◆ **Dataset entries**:
Lemma load_present (raw : list (list cell)) (df : DataFrame) (name : string) :
  load_source_dataframe raw = Ok df -> In name EXPECTED_SOURCE_COLUMNS ->
  label_in name (nth 1 raw []) = true.
Proof.
  intros Hload Hin.
  destruct (Nat.lt_ge_cases (length raw) 3) as [Hlt | Hge].
  { rewrite (load_short raw Hlt) in Hload. discriminate. }
  rewrite (load_long raw Hge) in Hload.
  destruct (absent_columns (nth 1 raw [])) as [|? ?] eqn:Habs; [| discriminate].
  destruct (label_in name (nth 1 raw [])) eqn:Hl; [reflexivity |].
  assert (Hmem : In name (absent_columns (nth 1 raw [])))
    by (apply absent_columns_In; now split).
  rewrite Habs in Hmem. destruct Hmem.
Qed.

Lemma load_frame (raw : list (list cell)) (df : DataFrame) :
  load_source_dataframe raw = Ok df ->
  3 <= length raw /\
  df = select_columns EXPECTED_SOURCE_COLUMNS
         {| columns := nth 1 raw []; rows := dropna_all (drop 2 raw) |}.
Proof.
  intros Hload.
  destruct (Nat.lt_ge_cases (length raw) 3) as [Hlt | Hge].
  { rewrite (load_short raw Hlt) in Hload. discriminate. }
  rewrite (load_long raw Hge) in Hload.
  destruct (absent_columns (nth 1 raw [])); [| discriminate].
  injection Hload as <-. now split.
Qed.

(** X13. The frame that the loader returns for a rectangular table is
    rectangular too, also when the header row repeats labels: every row
    has one cell per column.  Its columns all carry required labels,
    each required label is among them, so there are at least eight, and
    it has one row for each row of the data body that is not empty. *)
Theorem load_source_dataframe_frame (raw : list (list cell)) (df : DataFrame) :
  load_source_dataframe raw = Ok df ->
  rectangular (length (nth 1 raw [])) raw ->
  rectangular (length (columns df)) (rows df) /\
  Forall (fun label => exists name, In name EXPECTED_SOURCE_COLUMNS /\ label = CStr name)
    (columns df) /\
  (forall name, In name EXPECTED_SOURCE_COLUMNS -> label_in name (columns df) = true) /\
  8 <= length (columns df) /\
  length (rows df) =
    length (List.filter (fun row => negb (empty_row row)) (drop 2 raw)).
Proof.
  intros Hload Hrect. pose proof (load_present raw df) as Hpresent.
  specialize (fun name => Hpresent name Hload).
  apply load_frame in Hload as [_ ->]. unfold select_columns. cbn [columns rows].
  split; [| split; [| split; [| split]]].
  - unfold rectangular, dropna_all. apply Forall_map.
    apply filter_Forall, drop_Forall.
    eapply Forall_impl; [exact Hrect |]. cbn beta. intros row Hlen.
    apply flat_map_length_eq. intros name.
    now rewrite cells_at_length_eq.
  - apply List.Forall_forall. intros label Hin.
    apply in_flat_map in Hin as (name & Hname & Hin).
    apply List.filter_In in Hin as [_ Hl]. exists name. split; [exact Hname |].
    now apply label_is_eq.
  - intros name Hin. unfold label_in. apply existsb_exists.
    specialize (Hpresent name Hin). unfold label_in in Hpresent.
    apply existsb_exists in Hpresent as (label & Hlabel & Hl).
    exists label. split; [| exact Hl].
    apply in_flat_map. exists name. split; [exact Hin |].
    apply List.filter_In. now split.
  - change 8 with (length EXPECTED_SOURCE_COLUMNS). apply flat_map_length_ge.
    intros name Hin. apply (proj1 (label_in_count name (nth 1 raw []))).
    now apply Hpresent.
  - unfold dropna_all, empty_row. apply length_map.
Qed.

◆ **Your goal**:
Beginning at the line with "by (apply absent_columns_In; now split)." and stopping after the line with "- intros name", please write out every line of the data above exactly and nothing else.

◆ **Output for this task**:
    by (apply absent_columns_In; now split).
  rewrite Habs in Hmem. destruct Hmem.
Qed.

Lemma load_frame (raw : list (list cell)) (df : DataFrame) :
  load_source_dataframe raw = Ok df ->
  3 <= length raw /\
  df = select_columns EXPECTED_SOURCE_COLUMNS
         {| columns := nth 1 raw []; rows := dropna_all (drop 2 raw) |}.
Proof.
  intros Hload.
  destruct (Nat.lt_ge_cases (length raw) 3) as [Hlt | Hge].
  { rewrite (load_short raw Hlt) in Hload. discriminate. }
  rewrite (load_long raw Hge) in Hload.
  destruct (absent_columns (nth 1 raw [])); [| discriminate].
  injection Hload as <-. now split.
Qed.

(** X13. The frame that the loader returns for a rectangular table is
    rectangular too, also when the header row repeats labels: every row
    has one cell per column.  Its columns all carry required labels,
    each required label is among them, so there are at least eight, and
    it has one row for each row of the data body that is not empty. *)
Theorem load_source_dataframe_frame (raw : list (list cell)) (df : DataFrame) :
  load_source_dataframe raw = Ok df ->
  rectangular (length (nth 1 raw [])) raw ->
  rectangular (length (columns df)) (rows df) /\
  Forall (fun label => exists name, In name EXPECTED_SOURCE_COLUMNS /\ label = CStr name)
    (columns df) /\
  (forall name, In name EXPECTED_SOURCE_COLUMNS -> label_in name (columns df) = true) /\
  8 <= length (columns df) /\
  length (rows df) =
    length (List.filter (fun row => negb (empty_row row)) (drop 2 raw)).
Proof.
  intros Hload Hrect. pose proof (load_present raw df) as Hpresent.
  specialize (fun name => Hpresent name Hload).
  apply load_frame in Hload as [_ ->]. unfold select_columns. cbn [columns rows].
  split; [| split; [| split; [| split]]].
  - unfold rectangular, dropna_all. apply Forall_map.
    apply filter_Forall, drop_Forall.
    eapply Forall_impl; [exact Hrect |]. cbn beta. intros row Hlen.
    apply flat_map_length_eq. intros name.
    now rewrite cells_at_length_eq.
  - apply List.Forall_forall. intros label Hin.
    apply in_flat_map in Hin as (name & Hname & Hin).
    apply List.filter_In in Hin as [_ Hl]. exists name. split; [exact Hname |].
    now apply label_is_eq.
  - intros name Hin. unfold label_in. apply existsb_exists.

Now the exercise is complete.